[Trilinos-Users] [EXTERNAL] Re: Odd Behavior in EpetraExt_HDF5

Lofstead, Gerald F II gflofst at sandia.gov
Tue Sep 16 14:24:25 MDT 2014


Thanks for pointing out a standard change from when last I looked at it. Addresses of references were a bad idea for a long time.

Jay

From: Truman Ellis <truman at ices.utexas.edu<mailto:truman at ices.utexas.edu>>
Date: Tuesday, September 16, 2014 2:22 PM
To: Jay Lofstead <gflofst at sandia.gov<mailto:gflofst at sandia.gov>>, "trilinos-users at software.sandia.gov<mailto:trilinos-users at software.sandia.gov>" <trilinos-users at software.sandia.gov<mailto:trilinos-users at software.sandia.gov>>
Subject: Re: [EXTERNAL] Re: [Trilinos-Users] Odd Behavior in EpetraExt_HDF5

The C++ standard guarantees that vector will store data contiguously:

23.2.6 Class template vector [vector]

1 A vector is a sequence container that supports random access iterators. In addition, it supports (amortized) constant time insert and erase operations at the end; insert and erase in the middle take linear time. Storage management is handled automatically, though hints can be given to improve efficiency. The elements of a vector are stored contiguously, meaning that if v is a vector where T is some type other than bool, then it obeys the identity &v[n] == &v[0] + n for all 0 <= n < v.size().

On 9/16/14, 3:16 PM, Lofstead, Gerald F II wrote:

Someone with Epetra HDF experience will have to help.

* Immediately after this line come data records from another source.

(** Property X4: before [Init] has run, [GetNode] finds no node at all;
    on the schema that [Init] returns it finds, for a key, the last node of
    [Nodes] with that key, and nothing exactly when no node has the key. *)
Theorem GetNode_lookup (w w' : WorkflowSchema) :
  once (runtime w) = false →
  Init w = Ok w' →
  (∀ key, GetNode w key = None) ∧
  (∀ key, GetNode w' key = last (filter (fun n => Key n = key) (Nodes w'))) ∧
  (∀ key, GetNode w' key = None ↔ key ∉ map Key (Nodes w')) ∧
  (∀ key node, GetNode w' key = Some node → node ∈ Nodes w' ∧ Key node = key).
Proof.
  intros Honce HInit.
  destruct (Init_requireStreaming w w' Honce HInit) as [Honce' _].
  unfold GetNode. rewrite Honce, Honce'. split; [done|].
  assert (Hlast : ∀ key, nodeMapOf (Nodes w') !! key =
                         last (filter (fun n => Key n = key) (Nodes w')))
    by (intros key; apply nodeMapOf_lookup).
  split; [done|]. split.
  - intros key. rewrite Hlast, last_None. split.
    + intros Hnil (node & -> & Hin)%list_elem_of_fmap.
      assert (node ∈ filter (fun n => Key n = Key node) (Nodes w')) as Hf
        by (by apply list_elem_of_filter).
      rewrite Hnil in Hf. by apply elem_of_nil in Hf.
    + intros Hno. destruct (filter _ _) as [|node l] eqn:Hf; [done|].
      assert (node ∈ filter (fun n => Key n = key) (Nodes w')) as Hin
        by (rewrite Hf; by left).
      apply list_elem_of_filter in Hin as [<- Hin]. destruct Hno.
      apply list_elem_of_fmap. by exists node.
  - intros key node. rewrite Hlast. intros Hl.
    assert (node ∈ filter (fun n => Key n = key) (Nodes w')) as Hin.
    { apply last_Some in Hl as [l ->]. apply elem_of_app. right. by left. }
    apply list_elem_of_filter in Hin as [? ?]. done.
Qed.

End lookup_facts.

(** ** What [Init] derives *)

Section Init_more.
Import schema schema_ops schema_more SpecMore Spec.
Context `{Env}.

(** [Init] runs [initNodes] over the nodes, once. *)
Lemma Init_unfold (w : WorkflowSchema) :
  Init w =
  if once (runtime w) then Ok w
  else
    '(nodes', hr, brk) ← initNodes (Nodes w) 0;
    Ok {| Nodes := nodes';
          Connections := Connections w;
          Hierarchy := Hierarchy w;
          Branches := Branches w;
          GeneratedNodes := GeneratedNodes w;
          runtime := {| once := true;
                        requireCheckPoint :=
                          requireCheckPoint (runtime w) || brk;
                        requireStreaming := doRequireStreamingOf nodes';
                        historyRounds := hr |} |}.
Proof.
  destruct w as [nodes conns hier branches generated rt].
  cbn [Init Nodes Connections Hierarchy Branches GeneratedNodes runtime].
  destruct (once rt); [reflexivity|].
  match goal with
  | |- mbind _ (?loop nodes 0) = _ =>
      assert (Hloop : ∀ ns rounds, loop ns rounds = initNodes ns rounds)
  end.
  { induction ns as [|node ns IH]; intros rounds; [reflexivity|].
    destruct node as [key ty name cfg it isrc ot osrc ec sc sb sub].
    cbn [initNodes initSub NodeConfigs].
    destruct (decide (ty = NodeTypeSubWorkflow)) as [Hty|Hty].
    - destruct sub as [s|]; [|reflexivity].
      destruct (Init s) as [s'| |]; [|reflexivity..]. cbn.
      destruct (requireCheckPoint (runtime s')); [reflexivity|].
      destruct (asChatHistoryAware cfg) as [[[] r]|];
        destruct (asRequireCheckpoint cfg) as [[]|]; try reflexivity;
        by rewrite IH.
    - cbn. destruct (asChatHistoryAware cfg) as [[[] r]|];
        destruct (asRequireCheckpoint cfg) as [[]|]; try reflexivity;
        by rewrite IH. }
  by rewrite Hloop.
Qed.

(** A schema that [Init] returns has been initialised. *)
Lemma Init_done (w w' : WorkflowSchema) :
  Init w = Ok w' → once (runtime w') = true.
Proof.
  rewrite Init_unfold. destruct (once (runtime w)) eqn:Honce.
  - by intros [= <-].
  - intros ([[nodes' hr] brk] & _ & [= <-])%bind_Ok. reflexivity.
Qed.

(** The first statement of the loop body. *)
Lemma initSub_spec (node node' : NodeSchema) (rounds hr : Z) (brk : bool) :
  initSub node rounds = Ok (node', hr, brk) →
  comparedFields node' = comparedFields node ∧
  Type_ node' = Type_ node ∧
  StreamConfigs node' = StreamConfigs node ∧
  (Type_ node ≠ NodeTypeSubWorkflow →
   node' = node ∧ hr = rounds ∧ brk = false) ∧
  (Type_ node = NodeTypeSubWorkflow →
   ∃ s', SubWorkflowSchema node' = Some s' ∧
         once (runtime s') = true ∧
         hr = Z.max rounds (historyRounds (runtime s')) ∧
         brk = requireCheckPoint (runtime s')).
Proof.
  destruct node as [key ty name cfg it isrc ot osrc ec sc sb sub].
  cbn [initSub Type_]. destruct (decide (ty = NodeTypeSubWorkflow)) as [Hty|Hty].
  - destruct sub as [s|]; [|done].
    intros (s' & Hs' & [= <- <- <-])%bind_Ok.
    do 3 (split; [reflexivity|]). split; [done|]. intros _.
    exists s'. split; [reflexivity|]. split; [by eapply Init_done|done].
  - intros [= <- <- <-]. do 3 (split; [reflexivity|]). split; [done|].
    done.
Qed.

(** What the loop of [Init] returns. *)
Lemma initNodes_spec (nodes nodes' : list NodeSchema) (rounds hr : Z)
    (brk : bool) :
  initNodes nodes rounds = Ok (nodes', hr, brk) →
  map comparedFields nodes' = map comparedFields nodes ∧
  map (fun n => (Type_ n, StreamConfigs n)) nodes' =
    map (fun n => (Type_ n, StreamConfigs n)) nodes ∧
  rounds ≤ hr ∧
  (brk = true ↔ ∃ node, node ∈ nodes' ∧ requiresCheckpoint node) ∧
  (hr = rounds ∨ ∃ node, node ∈ nodes' ∧ roundsOf node hr) ∧
  (brk = false →
   (∀ node r, node ∈ nodes' → roundsOf node r → r ≤ hr) ∧
   (∀ node, node ∈ nodes' → Type_ node = NodeTypeSubWorkflow →
            ∃ s, SubWorkflowSchema node = Some s ∧
                 once (runtime s) = true)).
Proof.
  revert nodes' rounds hr brk.
  induction nodes as [|node nodes IH]; intros nodes' rounds hr brk.
  { intros [= <- <- <-]. do 2 (split; [done|]). split; [lia|].
    split; [|split; [by left|]].
    - split; [done|]. by intros (? & ?%elem_of_nil & _).
    - intros _. split; [intros node r Hin|intros node Hin];
        by apply elem_of_nil in Hin. }
  cbn [initNodes].
  intros ([[node1 hr1] brk1] & Hsub & Hrest)%bind_Ok.
  apply initSub_spec in Hsub as (Hcmp & Hty & Hsc & Hplain & Hsubwf).
  assert (Hcfg : NodeConfigs node1 = NodeConfigs node).
  { unfold comparedFields in Hcmp. by injection Hcmp. }
  assert (Hhr1 : rounds ≤ hr1 ∧
                 (hr1 = rounds ∨ roundsOf node1 hr1) ∧
                 (brk1 = true → requiresCheckpoint node1) ∧
                 (brk1 = false →
                  ¬ (Type_ node1 = NodeTypeSubWorkflow ∧
                     ∃ s, SubWorkflowSchema node1 = Some s ∧
                          requireCheckPoint (runtime s) = true)) ∧
                 (∀ r, (Type_ node1 = NodeTypeSubWorkflow ∧
                        ∃ s, SubWorkflowSchema node1 = Some s ∧
                             historyRounds (runtime s) = r) → r ≤ hr1) ∧
                 (Type_ node1 = NodeTypeSubWorkflow →
                  ∃ s, SubWorkflowSchema node1 = Some s ∧
                       once (runtime s) = true)).
  { destruct (decide (Type_ node = NodeTypeSubWorkflow)) as [Hsw|Hsw].
    - destruct (Hsubwf Hsw) as (s' & Hs' & Honce & -> & ->).
      split; [lia|]. split; [|split; [|split; [|split]]].
      + destruct (Z.max_spec rounds (historyRounds (runtime s')))
          as [[_ Hm]|[_ Hm]]; rewrite Hm; [right|by left].
        left. split; [congruence|]. by exists s'.
      + intros Hb. left. split; [congruence|]. by exists s'.
      + intros Hb (_ & s & Hs & Hreq). congruence.
      + intros r (_ & s & Hs & <-). assert (s = s') as -> by congruence. lia.
      + intros _. by exists s'.
    - destruct (Hplain Hsw) as (-> & -> & ->).
      split; [lia|]. split; [by left|]. split; [done|].
      split; [by intros _ [? _]|]. split; [by intros r [? _]|done]. }
  destruct Hhr1 as (Hle1 & Hatt1 & Hbrk1 & Hnobrk1 & Hsubmax & Hinit1).
  destruct brk1.
  { injection Hrest as <- <- <-. cbn [map]. rewrite Hcmp, Hty, Hsc.
    do 2 (split; [done|]). split; [done|]. split; [|split; [|done]].
    - split; [|done]. intros _. exists node1. split; [by left|auto].
    - destruct Hatt1 as [?|?]; [by left|]. right. exists node1.
      split; [by left|done]. }
  set (hr2 := match asChatHistoryAware (NodeConfigs node) with
              | Some (true, r) => Z.max hr1 r
              | _ => hr1
              end) in Hrest.
  assert (Hhr2 : hr1 ≤ hr2 ∧
                 (hr2 = hr1 ∨ asChatHistoryAware (NodeConfigs node1) =
                              Some (true, hr2)) ∧
                 (∀ r, asChatHistoryAware (NodeConfigs node1) = Some (true, r) →
                       r ≤ hr2)).
  { subst hr2. rewrite Hcfg.
    destruct (asChatHistoryAware (NodeConfigs node)) as [[[] r]|];
      [|by split; [lia|split; [by left|done]]..].
    split; [lia|]. split.
    - destruct (Z.max_spec hr1 r) as [[_ ->]|[_ ->]]; [by right|by left].
    - intros r' [= <-]. lia. }
  destruct Hhr2 as (Hle2 & Hatt2 & Hmax2). clearbody hr2.
  assert (Hatt : hr2 = rounds ∨ roundsOf node1 hr2).
  { destruct Hatt2 as [->|Hc]; [done|]. right. by right. }
  destruct (asRequireCheckpoint (NodeConfigs node)) as [[]|] eqn:Hrc.
  { injection Hrest as <- <- <-. cbn [map]. rewrite Hcmp, Hty, Hsc.
    do 2 (split; [done|]). split; [lia|]. split; [|split; [|done]].
    - split; [|done]. intros _. exists node1. split; [by left|].
      right. by rewrite Hcfg.
    - destruct Hatt as [?|?]; [by left|]. right. exists node1.
      split; [by left|done]. }
  all: apply bind_Ok in Hrest as ([[rest' hr'] brk'] & Hrec & [= <- <- <-]);
    apply IH in Hrec as (IHcmp & IHty & IHle & IHbrk & IHatt & IHmax);
    cbn [map]; rewrite Hcmp, Hty, Hsc, IHcmp, IHty;
    (do 2 (split; [done|])); (split; [lia|]); split; [|split].
  all: try (destruct IHatt as [->|(n & Hn & Hr)];
            [destruct Hatt as [?|?]; [by left|];
             right; exists node1; split; [by left|done]
            |right; exists n; split; [by right|done]]).
  all: try (rewrite IHbrk; split;
            [intros (n & Hn & Hr); exists n; split; [by right|done]
            |intros (n & [->|Hn]%elem_of_cons & Hr); [|by exists n];
             destruct Hr as [Hr|Hr]; [by destruct Hnobrk1|];
             rewrite Hcfg in Hr; congruence]).
  all: intros Hb; destruct (IHmax Hb) as [IHm IHs]; split.
  all: try (intros n r [->|Hn]%elem_of_cons Hr;
            [destruct Hr as [Hr|Hr];
             [apply Hsubmax in Hr|apply Hmax2 in Hr]; lia
            |by apply (IHm n r)]).
  all: intros n [->|Hn]%elem_of_cons Hsw; [by apply Hinit1|by apply IHs].
Qed.
(** ** Auxiliary definitions for stating the results of the methods *)

(** [std::optional<std::shared_ptr<Entry>>] built from the result of
    [find]: [std::nullopt] at [end()], else the pointer found. *)
Definition optional (o : option EntryRef) : option shared_ptr :=
  match o with
  | None => None
  | Some second => Some (Some second)
  end.

(** The state after a method that took and released the exclusive lock,
    left registry [r] and flag [b] behind, and logged [evs] in between. *)
Definition after_exclusive (s : state) (r : Registry) (b : bool) (evs : list event) : state :=
  mkState r b (log s ++ LockExclusive :: evs ++ [UnlockExclusive]).

Definition erase_both (r : Registry) (i : ID) (n : NSID) : Registry :=
  mkRegistry (delete i (_map r)) (delete n (_nsmap r)).

Definition store_both (r : Registry) (e : EntryRef) : Registry :=
  mkRegistry (<[id e := e]> (_map r)) (<[nsid e := e]> (_nsmap r)).

(** One of [e]'s keys is taken in [r]. *)
Definition taken (r : Registry) (e : EntryRef) : Prop :=
  is_Some (_map r !! id e) \/ is_Some (_nsmap r !! nsid e).

(** ** Sequences of calls made by one thread *)

Inductive call : Type :=
| CallRegisterIfAbsent (nsid_ : NSID) (entryFactory : Factory)
| CallRegisterEntry (entry : shared_ptr) (replace : bool)
| CallUnregisterEntryByID (id_ : ID)
| CallUnregisterEntryByNSID (nsid_ : NSID)
| CallUnregisterEntry (entry : shared_ptr)
| CallLookupEntryByID (id_ : ID)
| CallLookupEntryByNSID (nsid_ : ID).

(** The state a call leaves behind; the caller drops the result and, where
    the factory threw, catches the exception. *)
Definition run_call (c : call) (s : state) : state :=
  match c with
  | CallRegisterIfAbsent nsid_ entryFactory => snd (registerIfAbsent nsid_ entryFactory s)
  | CallRegisterEntry entry replace => snd (registerEntry entry replace s)
  | CallUnregisterEntryByID id_ => snd (unregisterEntryByID id_ s)
  | CallUnregisterEntryByNSID nsid_ => snd (unregisterEntryByNSID nsid_ s)
  | CallUnregisterEntry entry => snd (unregisterEntry entry s)
  | CallLookupEntryByID id_ => snd (lookupEntryByID id_ s)
  | CallLookupEntryByNSID nsid_ => snd (lookupEntryByNSID nsid_ s)
  end.

Definition run_calls (cs : list call) (s : state) : state :=
  fold_left (fun s c => run_call c s) cs s.

(** ** Properties of registry states *)

(** Index consistency (I1): every entry of either map is stored under its
    own key there, and the other map holds the same pointer under the
    entry's other key. *)
Definition I1 (r : Registry) : Prop :=
  map_Forall (fun k e => id e = k /\ _nsmap r !! nsid e = Some e) (_map r) /\
  map_Forall (fun k e => nsid e = k /\ _map r !! id e = Some e) (_nsmap r).

Global Instance I1_dec (r : Registry) : Decision (I1 r).
Proof. unfold I1. apply _. Defined.

(** [e] is registered: both maps hold this very pointer under its keys. *)
Definition registered (r : Registry) (e : EntryRef) : Prop :=
  _map r !! id e = Some e /\ _nsmap r !! nsid e = Some e.

(** No entry of the registry shares exactly one key with [e]: whatever is
    stored under [e]'s internal ID has [e]'s namespace ID, and whatever is
    stored under [e]'s namespace ID has [e]'s internal ID. *)
Definition clean_slot (r : Registry) (e : EntryRef) : Prop :=
  (forall h, _map r !! id e = Some h -> nsid h = nsid e) /\
  (forall h, _nsmap r !! nsid e = Some h -> id h = id e).

(** What a factory hands back when it runs against registry [r] from inside
    [registerIfAbsent], that is, with the thread's flag raised. *)
Definition factory_result (f : Factory) (r : Registry) : outcome shared_ptr :=
  fst (run_factory f (mkState r true [])).

(** How often the thread has called an entry factory so far. *)
Definition factory_calls (s : state) : nat :=
  length (filter (fun e => e = FactoryCall) (log s)).

(** How often the thread has taken [_rwlock] in shared mode so far. *)
Definition shared_acquisitions (s : state) : nat :=
  length (filter (fun e => e = LockShared) (log s)).

(** The call [c], made in state [s], erases an index entry stored under one
    of [e]'s keys, or stores another entry under one of them. *)
Definition disturbs (e : EntryRef) (c : call) (s : state) : Prop :=
  match c with
  | CallUnregisterEntryByID id_ =>
      exists e', _map (registry s) !! id_ = Some e' /\
        is_Some (_nsmap (registry s) !! nsid e') /\
        (id_ = id e \/ nsid e' = nsid e)
  | CallUnregisterEntryByNSID nsid_ =>
      exists e', _nsmap (registry s) !! nsid_ = Some e' /\
        is_Some (_map (registry s) !! id e') /\
        (nsid_ = nsid e \/ id e' = id e)
  | CallUnregisterEntry entry => entry = Some e
  | CallRegisterEntry entry replace =>
      replace = true /\
      exists e', entry = Some e' /\ e' <> e /\ (id e' = id e \/ nsid e' = nsid e)
  | CallRegisterIfAbsent nsid_ entryFactory =>
      _nsmap (registry s) !! nsid_ = None /\
      exists e', factory_result entryFactory (registry s) = Returns (Some e') /\
        e' <> e /\ (id e' = id e \/ nsid e' = nsid e)
  | CallLookupEntryByID _ | CallLookupEntryByNSID _ => False
  end.

Fixpoint undisturbed (e : EntryRef) (cs : list call) (s : state) : Prop :=
  match cs with
  | [] => True
  | c :: cs' => ~ disturbs e c s /\ undisturbed e cs' (run_call c s)
  end.

End registry.

Arguments Registry ID NSID EntryRef {_ _ _ _}.
Arguments state ID NSID EntryRef {_ _ _ _}.
Arguments Factory ID EntryRef : clear implicits.
Arguments shared_ptr EntryRef : clear implicits.

(** ** Threads racing through [registerIfAbsent]

    The interleaving semantics of several threads that each make one call
    [registerIfAbsent(nsid, entryFactory)] on the same registry.  A thread
    advances by one of the steps of the method body at a time; between two
    steps of one thread any other thread may move.  The only thing that
    orders them is [_rwlock]. *)

Section concurrent.

Context {ID NSID EntryRef : Type}.
Context `{EntryClass ID NSID EntryRef}.

(** Where a thread stands in the body of [registerIfAbsent]. *)
Inductive pc : Type :=
| AtEntry                            (* before [std::unique_lock lock(_rwlock)] *)
| AtFind                             (* lock held, before [_nsmap.find(nsid)] *)
| InFactory (f : Factory ID EntryRef) (* inside [entryFactory()] *)
| AtStoreMap (entry : shared_ptr EntryRef)   (* before [_map[entry->id()] = entry] *)
| AtStoreNsmap (entry : shared_ptr EntryRef) (* before [_nsmap[entry->nsid()] = entry] *)
| AtReturn (result : shared_ptr EntryRef)    (* before the lock's destructor *)
| AtUnwind                           (* the factory threw; before the lock's destructor *)
| Returned (result : shared_ptr EntryRef)
| Threw
| Crashed.                           (* dereferenced a null pointer *)

Record thread : Type := mkThread {
  t_nsid : NSID;
  t_entryFactory : Factory ID EntryRef;
  t_pc : pc;
  t_registeringWithLockHeld : bool;
}.

(** The registry, the owner of [_rwlock] in exclusive mode if there is one,
    the threads, and the number of factory calls made so far. *)
Record system : Type := mkSystem {
  sys_registry : Registry ID NSID EntryRef;
  _rwlock : option nat;
  threads : list thread;
  sys_factory_calls : nat;
}.

Definition set_pc (th : thread) (p : pc) : thread :=
  mkThread (t_nsid th) (t_entryFactory th) p (t_registeringWithLockHeld th).

Definition set_pc_flag (th : thread) (p : pc) (b : bool) : thread :=
  mkThread (t_nsid th) (t_entryFactory th) p b.

(** One step of thread [t]; [None] when the thread cannot move: it does not
    exist, it has finished, or it waits for the lock.  A lookup made by the
    factory with the flag down would wait for the lock its own thread
    holds. *)
Definition step (t : nat) (σ : system) : option system :=
  match threads σ !! t with
  | None => None
  | Some th =>
      let r := sys_registry σ in
      let update r' l th' n := Some (mkSystem r' l (<[t := th']> (threads σ)) n) in
      match t_pc th with
      | AtEntry =>
          match _rwlock σ with
          | None => update r (Some t) (set_pc th AtFind) (sys_factory_calls σ)
          | Some _ => None
          end
      | AtFind =>
          match _nsmap r !! t_nsid th with
          | Some second =>
              update r (_rwlock σ) (set_pc th (AtReturn (Some second))) (sys_factory_calls σ)
          | None =>
              update r (_rwlock σ) (set_pc_flag th (InFactory (t_entryFactory th)) true)
                (S (sys_factory_calls σ))
          end
      | InFactory (FReturn entry) =>
          update r (_rwlock σ) (set_pc_flag th (AtStoreMap entry) false) (sys_factory_calls σ)
      | InFactory FThrow =>
          update r (_rwlock σ) (set_pc th AtUnwind) (sys_factory_calls σ)
      | InFactory (FLookupEntryByID id_ k) =>
          if t_registeringWithLockHeld th
          then update r (_rwlock σ) (set_pc th (InFactory (k (optional (_map r !! id_)))))
                 (sys_factory_calls σ)
          else None
      | InFactory (FLookupEntryByNSID nsid_ k) =>
          if t_registeringWithLockHeld th
          then update r (_rwlock σ)
                 (set_pc th (InFactory (k (optional (_nsmap r !! ID_to_NSID nsid_)))))
                 (sys_factory_calls σ)
          else None
      | AtStoreMap None => update r (_rwlock σ) (set_pc th Crashed) (sys_factory_calls σ)
      | AtStoreMap (Some e) =>
          update (mkRegistry (<[id e := e]> (_map r)) (_nsmap r)) (_rwlock σ)
            (set_pc th (AtStoreNsmap (Some e))) (sys_factory_calls σ)
      | AtStoreNsmap None => update r (_rwlock σ) (set_pc th Crashed) (sys_factory_calls σ)
      | AtStoreNsmap (Some e) =>
          update (mkRegistry (_map r) (<[nsid e := e]> (_nsmap r))) (_rwlock σ)
            (set_pc th (AtReturn (Some e))) (sys_factory_calls σ)
      | AtReturn result => update r None (set_pc th (Returned result)) (sys_factory_calls σ)
      | AtUnwind => update r None (set_pc th Threw) (sys_factory_calls σ)
      | Returned _ | Threw | Crashed => None
      end
  end.

(** A schedule names the thread to move next; a thread that cannot move
    leaves the system as it is. *)
Fixpoint run (schedule : list nat) (σ : system) : system :=
  match schedule with
  | [] => σ
  | t :: schedule' => run schedule' (default σ (step t σ))
  end.

(** The threads before any of them has started: one per factory, all with
    the same key. *)
Definition race (r : Registry ID NSID EntryRef) (nsid_ : NSID)
    (factories : list (Factory ID EntryRef)) : system :=
  mkSystem r None (map (fun f => mkThread nsid_ f AtEntry false) factories) 0.

Definition all_returned (σ : system) : Prop :=
  Forall (fun th => exists result, t_pc th = Returned result) (threads σ).

(** Every thread got the same pointer [e]. *)
Definition all_received (e : EntryRef) (σ : system) : Prop :=
  Forall (fun th => t_pc th = Returned (Some e)) (threads σ).

(** The factory returns, whatever its lookups find, a non-null entry whose
    own namespace ID is [nsid_]. *)
Fixpoint creates_for (nsid_ : NSID) (f : Factory ID EntryRef) : Prop :=
  match f with
  | FReturn (Some e) => nsid e = nsid_
  | FReturn None => False
  | FThrow => False
  | FLookupEntryByID _ k => forall r, creates_for nsid_ (k r)
  | FLookupEntryByNSID _ k => forall r, creates_for nsid_ (k r)
  end.

(** *** The invariant of a race for one key

Before any factory has been called the key is absent ([Fresh]); while the
one thread that found it absent is between its [find] and its second store
the key is still absent and the lock is held ([Creating]); from then on the
key maps to the entry that thread stored ([Created]). *)
Inductive phase : Type :=
| Fresh
| Creating
| Created (e : EntryRef).

Definition phase_ok (nsid_ : NSID) (ph : phase) (σ : system) : Prop :=
  match ph with
  | Fresh => sys_factory_calls σ = 0 /\ _nsmap (sys_registry σ) !! nsid_ = None
  | Creating =>
      sys_factory_calls σ = 1 /\ _nsmap (sys_registry σ) !! nsid_ = None /\
      is_Some (_rwlock σ)
  | Created e => sys_factory_calls σ = 1 /\ _nsmap (sys_registry σ) !! nsid_ = Some e
  end.

(** What thread [t] may be doing, given who holds the lock and the phase. *)
Definition thread_ok (nsid_ : NSID) (lock : option nat) (ph : phase)
    (t : nat) (th : thread) : Prop :=
  t_nsid th = nsid_ /\ creates_for nsid_ (t_entryFactory th) /\
  match t_pc th with
  | AtEntry => lock <> Some t
  | AtFind => lock = Some t /\ ph <> Creating
  | InFactory f =>
      lock = Some t /\ ph = Creating /\ creates_for nsid_ f /\
      t_registeringWithLockHeld th = true
  | AtStoreMap entry | AtStoreNsmap entry =>
      lock = Some t /\ ph = Creating /\ exists e, entry = Some e /\ nsid e = nsid_
  | AtReturn result => lock = Some t /\ exists e, result = Some e /\ ph = Created e
  | Returned result => lock <> Some t /\ exists e, result = Some e /\ ph = Created e
  | AtUnwind | Threw | Crashed => False
  end.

This does not change the inherent inappropriate &testVec [0]. Yes, it will
work in many cases, but as compiler versions change or you change
platforms, it may not work giving you  subtle bug.

Best,

Jay

On 9/16/14 2:11 PM, "Truman Ellis" <truman at ices.utexas.edu><mailto:truman at ices.utexas.edu> wrote:



This is a STL vector. I am relying on the fact that vectors store data
contiguously. There is no error when I remove the Trilinos code. The
point of this example was to demonstrate that the EpetraExt_HDF5 code
hangs when two processors try to write data of different size. The stall
is not caused by extra time to write data. When both processors write
the larger amount (2000 doubles) it finished immediately. The stall
causes the program to never complete.

Truman
On 9/16/14, 2:52 PM, Lofstead, Gerald F II wrote:


Which vector is that? It looks like an C++STL vector rather than a
Trilinos vector (E/Tpetra). If so, I expect you can simplify this
removing
all of Trilinos and see the same behavior. Depending on the version of
C++
(c++11 is different), how you get the raw data differs. There is a
function added in C++11 called data() that will give you a pointer to
the
elements that would work for the code as written. What you have in
&testVec[0] is taking the address of a single element reference. Whether
or not that is part of the actual data storage in the vector is not
defined. For that matter, taking the address of a reference is not a
good
idea either. You need to use an iterator or upgrade to C++11 to get the
code you have written to work properly and portably. The stall I am not
sure why it is happening. If the sizes are what you expect, they may
just
be the amount of additional time to write the quantity of data. How long
is the stall compared to writing out from the base case (1000 elements)?

Jay

On 9/16/14 12:08 PM, "Jonathan Hu" <jhu at sandia.gov><mailto:jhu at sandia.gov> wrote:



trilinos-users-request at software.sandia.gov<mailto:trilinos-users-request at software.sandia.gov> wrote on 09/16/2014 11:00
AM:


Subject:
Re: [Trilinos-Users] Odd Behavior in EpetraExt_HDF5
From:
Truman Ellis <truman at ices.utexas.edu><mailto:truman at ices.utexas.edu>
Date:
09/15/2014 03:56 PM

To:
<trilinos-users at software.sandia.gov><mailto:trilinos-users at software.sandia.gov>


There isn't any distributed data in this example. I just wanted two
mpi processes to simultaneously write out two independent HDF5 files.
But I noticed that if the two HDF5 files were different sizes (1000
data items vs 2000 data items) then I got a stall. If they both write
data of the same size, then everything goes through.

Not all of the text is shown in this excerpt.